Walking around knowing that the perptual maintenance of the state would be a perfect way of being. Yes, enlightenment.

Alas, I have fallen back.

But the baseline is something new. I am someone new. There is no question about this.

Mindfulness is automatic. I associate with the empty space pervading my heart center instead of the stories in my mind. In the morning I awaken into this new reality and at night fall asleep from it.

There are waves of access and transcendance. It has become more difficult to reveal Rigpa in meditation. Off the cushion I can sometimes forget mindfulness when distracted by overstimulation: sex, entertainment, large groups of loud people. Ironically talking or thinking about dharma can sometimes be the worst distraction of all!

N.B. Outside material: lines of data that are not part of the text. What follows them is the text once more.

(** X10. A non-empty pile is always offered, by its last piece and with
    depth 1, and an empty pile never is: the piece on [top], the piece on
    [left_blocks] and the last piece of [right_blocks]. *)
Theorem find_movable_pieces_piles (b : Board) (mps : list MovablePiece) :
  find_movable_pieces b = Some mps →
  ∀ x, (mkMovablePiece TOP None x 1 ∈ mps ↔ peek (top b) = Some x)
       ∧ (mkMovablePiece LEFT None x 1 ∈ mps ↔ peek (left_blocks b) = Some x)
       ∧ (mkMovablePiece RIGHT None x 1 ∈ mps
          ↔ peek (right_blocks b) = Some x).
Proof.
  intros Hmps x.
  destruct (find_movable_pieces_inv b) as (mps' & Hmps' & _ & Hdesc).
  rewrite Hmps in Hmps'. injection Hmps' as <-.
  rewrite Forall_forall in Hdesc.
  unfold find_movable_pieces in Hmps.
  destruct (foldl _ _ _) as [acc|]; [simpl in Hmps|done].
  injection Hmps as <-.
  split_and!; (split; [by intros [? _]%Hdesc|]); intros Hx;
    rewrite sorted_Permutation, !elem_of_add_pile; eauto 6.
Qed.

Lemma find_movable_pieces_piles_witness :
  (sample_top ∈ default [] (find_movable_pieces sample_board)
   ↔ peek (top sample_board) = Some "0")
  ∧ (sample_left ∈ default [] (find_movable_pieces sample_board)
     ↔ peek (left_blocks sample_board) = Some "0")
  ∧ (sample_right ∈ default [] (find_movable_pieces sample_board)
     ↔ peek (right_blocks sample_board) = Some "0").
Proof.
  apply (find_movable_pieces_piles sample_board). vm_compute. reflexivity.
Defined.

(** ** The order of the moves *)

Lemma find_moves_StronglySorted (l : list MovablePiece) :
  StronglySorted (λ m1 m2, move_key_le m1 m2 = true) (find_moves l).
Proof.
  assert (compare_order (lex_compare (C:=Move) fst snd
                                     coord_compare coord_compare)) as Hord
    by (apply compare_order_lex; apply compare_order_coord).
  unfold find_moves. apply sorted_StronglySorted.
  - intros x y. rewrite !move_key_le_lex. by apply not_Gt_total.
  - intros x y z. rewrite !move_key_le_lex. by apply not_Gt_trans.
Qed.
(** The encoding keeps the order of non-negative frequencies: below a
    frequency that can be encoded, every frequency can, to a value that is
    not larger. *)
Lemma pct10k_from_hz_mono (cfg : Config) (base : spec_float) (a b : pynum) (nb : Z) :
  py_float (base_freq_hz cfg) = Ok base ->
  (0 < B64.F2Q base)%Q ->
  exact_num a = true -> exact_num b = true ->
  (0 <= num_Q a)%Q -> (num_Q a <= num_Q b)%Q ->
  pct10k_from_hz cfg b = Ok nb ->
  exists na, pct10k_from_hz cfg a = Ok na /\ 0 <= na <= nb.
Proof.
  intros Hb HB Ea Eb A0 AB Hnb.
  destruct (positive_value_finite base HB) as [Fb Zb].
  destruct (exact_num_float a Ea) as (_ & x & Hx & Fx & Vx).
  destruct (exact_num_float b Eb) as (_ & y & Hy & Fy & Vy).
  unfold pct10k_from_hz, py_truediv in *.
  rewrite Hb in *. rewrite Hx. rewrite Hy in Hnb. cbn [rbind] in *.
  rewrite Zb in *. cbn [rbind] in *.
  set (c := f64 10000) in *.
  assert (Fc : B64.is_finite c = true) by reflexivity.
  assert (Zc : B64.is_zero c = false) by reflexivity.
  assert (Vc : (B64.F2Q c == 10000)%Q) by reflexivity.
  destruct (py_round_ok _ _ Hnb) as [Fpb ->].
  pose proof (mul_finite_l _ _ Fpb Fc Zc) as Fqb.
  rewrite (div_finite x base Fx Fb Zb).
  rewrite (div_finite y base Fy Fb Zb) in *.
  set (sa := xorb (B64.sign x) (B64.sign base)).
  set (sb := xorb (B64.sign y) (B64.sign base)) in *.
  assert (Ua : (0 <= B64.F2Q x / B64.F2Q base)%Q).
  { apply Qle_shift_div_l; [exact HB |]. rewrite Vx. lra. }
  assert (Uab : (B64.F2Q x / B64.F2Q base <= B64.F2Q y / B64.F2Q base)%Q).
  { apply Qle_shift_div_l; [exact HB |].
    assert (X : (B64.F2Q x / B64.F2Q base * B64.F2Q base == B64.F2Q x)%Q)
      by (field; lra).
    rewrite X, Vx, Vy. exact AB. }
  destruct (round_below_finite sa _ _ Ua Fqb (round_le sa sb _ _ Ua Uab))
    as (Fqa & Qa0 & Qab).
  set (qa := B64.round sa (B64.F2Q x / B64.F2Q base)) in *.
  set (qb := B64.round sb (B64.F2Q y / B64.F2Q base)) in *.
  rewrite (mul_finite qa c Fqa Fc).
  rewrite (mul_finite qb c Fqb Fc) in *.
  set (ta := xorb (B64.sign qa) (B64.sign c)).
  set (tb := xorb (B64.sign qb) (B64.sign c)) in *.
  assert (Pa : (0 <= B64.F2Q qa * B64.F2Q c)%Q) by (rewrite Vc; lra).
  assert (Pab : (B64.F2Q qa * B64.F2Q c <= B64.F2Q qb * B64.F2Q c)%Q)
    by (rewrite Vc; lra).
  destruct (round_below_finite ta _ _ Pa Fpb (round_le ta tb _ _ Pa Pab))
    as (Fpa & Pa0 & Pab').
  set (pa := B64.round ta (B64.F2Q qa * B64.F2Q c)) in *.
  exists (B64.round_half_even (B64.F2Q pa)). split.
  - destruct pa; try discriminate; reflexivity.
  - split.
    + rewrite <- (round_half_even_Z 0). apply round_half_even_mono. exact Pa0.
    + apply round_half_even_mono. exact Pab'.
Qed.

(** With limits in order, the value [clamp_hz] returns lies between them
    for every float it is given, the infinities and NaN included: a NaN
    and [+inf] are clamped to the maximum, [-inf] to the minimum. *)
Theorem clamp_hz_always_in_band (cfg : Config) (hz : spec_float) :
  py_le (limits_hz_min cfg) (limits_hz_max cfg) = true ->
  py_le (limits_hz_min cfg) (clamp_hz cfg hz) = true /\
  py_le (clamp_hz cfg hz) (limits_hz_max cfg) = true /\
  py_eq (clamp_hz cfg S754_nan) (limits_hz_max cfg) = true /\
  py_eq (clamp_hz cfg (S754_infinity false)) (limits_hz_max cfg) = true /\
  clamp_hz cfg (S754_infinity true) = limits_hz_min cfg.
Proof.
  intros H.
  destruct (clamp_hz_bounds cfg hz H) as [L U].
  split; [exact L | split; [exact U |]].
  unfold clamp_hz, py_max, py_min, py_gt.
  set (lo := limits_hz_min cfg) in *. set (hi := limits_hz_max cfg) in *.
  assert (N : py_lt (PyFloat S754_nan) hi = false) by (unfold py_lt; reflexivity).
  assert (I : py_lt (PyFloat (S754_infinity false)) hi = false)
    by (unfold py_lt; cbn [xval xval_float]; destruct (xval hi); reflexivity).
  rewrite N, I.
  assert (T : py_eq (if py_lt lo hi then hi else lo) hi = true).
  { destruct (py_lt lo hi) eqn:E.
    - apply (py_le_refl_eq lo hi H).
    - apply py_le_not_lt_eq; assumption. }
  split; [exact T | split; [exact T |]].
  destruct (py_lt (PyFloat (S754_infinity true)) hi) eqn:E.
  - assert (X : py_lt lo (PyFloat (S754_infinity true)) = false).
    { unfold py_lt. cbn [xval xval_float]. destruct (xval lo); reflexivity. }
    rewrite X. reflexivity.
  - destruct (py_lt lo hi) eqn:E2; [| reflexivity].
    exfalso. clear - E E2 H. unfold py_lt in E. cbn [xval xval_float] in E.
    order_cases.
Qed.

Lemma clamp_hz_always_in_band_witness :
  py_le (PyInt 25) (clamp_hz example_cfg S754_nan) = true /\
  py_le (clamp_hz example_cfg S754_nan) (PyInt 50) = true /\
  py_eq (clamp_hz example_cfg S754_nan) (PyInt 50) = true /\
  py_eq (clamp_hz example_cfg (S754_infinity false)) (PyInt 50) = true /\
  clamp_hz example_cfg (S754_infinity true) = PyInt 25.
Proof.
  apply (clamp_hz_always_in_band example_cfg S754_nan). reflexivity.
Defined.
Definition destination_of (rec : record F) : destination :=
  let '(trait, effect, level, _) := rec in
  let l := Z.to_nat ((trait - 1) / number_of_traits ly) in
  let t := Z.to_nat ((trait - 1) mod number_of_traits ly) in
  let a := Z.to_nat (level - 1) in
  let nF := len_fixed_effects ly in
  if (effect <=? nF)%Z then to_FE
  else if (effect <=? nF + fixed_degree ly + 1)%Z
  then to_fixed_curve l t (Z.to_nat (effect - nF - 1))
  else if (effect <=? nF + fixed_degree ly + random_degree ly + 2)%Z
  then to_additive l t a (Z.to_nat (effect - nF - fixed_degree ly - 2))
  else to_permanent l t a
         (Z.to_nat (effect - nF - fixed_degree ly - random_degree ly - 3)).

(** The value of the last record of the stream routed to [d], if any. *)
Fixpoint last_value (d : destination) (lines : list (record F)) : option F :=
  match lines with
  | [] => None
  | rec :: rest =>
      match last_value d rest with
      | Some v => Some v
      | None => if decide (destination_of rec = d) then Some rec.2 else None
      end
  end.

(** The cell of the coefficient tensors a destination names. *)
Definition cell_at (st : solutions F) (d : destination) : option F :=
  match d with
  | to_FE => None
  | to_fixed_curve l t k => cell3 (fixed_curve_coefficients st) l t k
  | to_additive l t a k => cell4 (additive_coefficients st) l t a k
  | to_permanent l t a k => cell4 (permanent_coefficients st) l t a k
  end.

(** The cells of the allocated tensors. *)
Definition in_tensors (d : destination) : Prop :=
  let L := Z.to_nat (lactation_dim ly) in
  let T := Z.to_nat (number_of_traits ly) in
  let N := Z.to_nat (animal_count ly) in
  match d with
  | to_FE => False
  | to_fixed_curve l t k => l < L ∧ t < T ∧ k < Z.to_nat (fixed_degree ly + 1)
  | to_additive l t a k | to_permanent l t a k =>
      l < L ∧ t < T ∧ a < N ∧ k < Z.to_nat (random_degree ly + 1)
  end.
End Destinations.
Lemma wrong_feature_dimension_witness :
  run_forward (fst (construct (defaults 40))) (x_dense cpu) =
    ({| self_ := fst (construct (defaults 40)); tape := [] |},
     inl (ValueError "Wrong feature dimension. Found 2, should be 40")) /\
  run_forward (fst (construct (defaults 40))) (x_packed 39 cpu) =
    ({| self_ := fst (construct (defaults 40)); tape := [] |},
     inl (ValueError "Wrong feature dimension. Found 39, should be 40")).
Proof.
  split.
  - apply (wrong_feature_dimension (x_dense cpu)
             {| self_ := fst (construct (defaults 40)); tape := [] |}).
    vm_compute. discriminate.
  - apply (wrong_feature_dimension (x_packed 39 cpu)
             {| self_ := fst (construct (defaults 40)); tape := [] |}).
    vm_compute. discriminate.
Defined.

(** ** Packed sequences with attention or max pooling (C6) *)

(** X13.  The half of the rule that the code implements.  On a
    well-formed packed input that lives on the cpu, with the layers, and
    whose feature dimension is the configured one, a module with ['max']
    pooling, no attention layers, no instance normalization and at least
    one recurrent layer raises the [NotImplementedError] about ["max"]
    pooling. *)
Theorem packed_max_pooling_not_implemented c m p :
  construct c = (m, inr tt) ->
  cfg_pooling c = "max" ->
  data_size1 p = cfg_n_features c ->
  cfg_instance_normalize c = false ->
  cfg_recurrent c <> [] ->
  cfg_attention c = None \/ cfg_attention c = Some [] ->
  data_device p = cpu ->
  well_packed p = true ->
  exists w, run_forward m (Packed p) = (w, inl (NotImplementedError msg_max)).
Proof.
  intros Hc Hpool Hfeat Hinst Hrec Hatt Hdev _.
  unfold run_forward, forward.
  apply raises_now.
  apply (embed_packed_max c m p); auto.
  destruct Hatt as [-> | ->]; reflexivity.
Qed.

Lemma packed_max_pooling_not_implemented_witness :
  exists w,
    run_forward (fst (construct small_max_weighted)) (x_packed 2 cpu) =
    (w, inl (NotImplementedError msg_max)).
Proof.
  apply (packed_max_pooling_not_implemented small_max_weighted
           (fst (construct small_max_weighted))
           {| data_name := "x"; data_size0 := 5; data_size1 := 2;
              batch_sizes_0 := 2; batch_sizes_rest := [2; 1];
              data_device := cpu |}).
  - vm_compute. reflexivity.
  - reflexivity.
  - reflexivity.
  - reflexivity.
  - vm_compute. discriminate.
  - left. reflexivity.
  - reflexivity.
  - reflexivity.
Defined.

(** Why each condition is there.  With attention layers the first of
    them is applied to the packed sequence before the check of line 249
    is reached, and a linear layer does not take a packed sequence. *)
Example packed_attention_raises_in_the_layer :
  snd (run_forward (fst (construct small_attention)) (x_packed 2 cpu)) =
  inl (AttributeError "'PackedSequence' object has no attribute 'dim'").
Proof. reflexivity. Qed.

(** Instance normalization transposes the argument, which a packed
    sequence does not support. *)
Example packed_instance_normalize_raises :
  snd (run_forward (fst (construct small_max_instance_normalized))
         (x_packed 2 cpu)) =
  inl (AttributeError "'PackedSequence' object has no attribute 'transpose'").
Proof. reflexivity. Qed.

(** Without recurrent layers there is nothing to unpack. *)
Example packed_no_recurrent_raises :
  snd (run_forward (fst (construct small_max_no_recurrent)) (x_packed 2 cpu)) =
  inl (ValueError "not enough values to unpack (expected 2, got 0)").
Proof. reflexivity. Qed.

(** Weights on another device than the input cannot be re-assigned. *)
Example packed_weighted_other_device_raises :
  snd (run_forward (fst (construct small_max_weighted)) (x_packed 2 (cuda 0))) =
  inl (TypeError
    "cannot assign 'torch.cuda.FloatTensor' as parameter 'alphas_' (torch.nn.Parameter or None expected)").
Proof. reflexivity. Qed.

(** The recurrent layers are on the cpu, where construction put them,
    and refuse an input that lives elsewhere. *)
Example packed_other_device_raises :
  exists msg,
    snd (run_forward (fst (construct small_max)) (x_packed 2 (cuda 0))) =
    inl (RuntimeError msg).
Proof. eexists. reflexivity. Qed.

But overall from day to day my lows are multiples of magnitude higher and my highs are profound and wonderful. And enlightened, frankly. 

I am most grateful for the new relationships in my life. Those who know me best see the change. I am well-received in every moment! Strangers are quick to offer me things. Blessings pour in from unexpected places.

Amazing!

Anyway, I'm curious about the maps but don't understand their importance that well. In all honesty they go over my head. I've never been much of an intellectual. I think what I really need is a good, close relationship with a great teacher.

I like the simplicity of Dzogchen: Experience the natural state and then work to maintain it indefinitely. Continuity is the secret to success.

Again, thank you all for your kind responses. I will follow up on your suggestions.

Daniel, thank you for all you have done for us pilgrims. Your work has been a great blessing in my life. THANK YOU! Truly.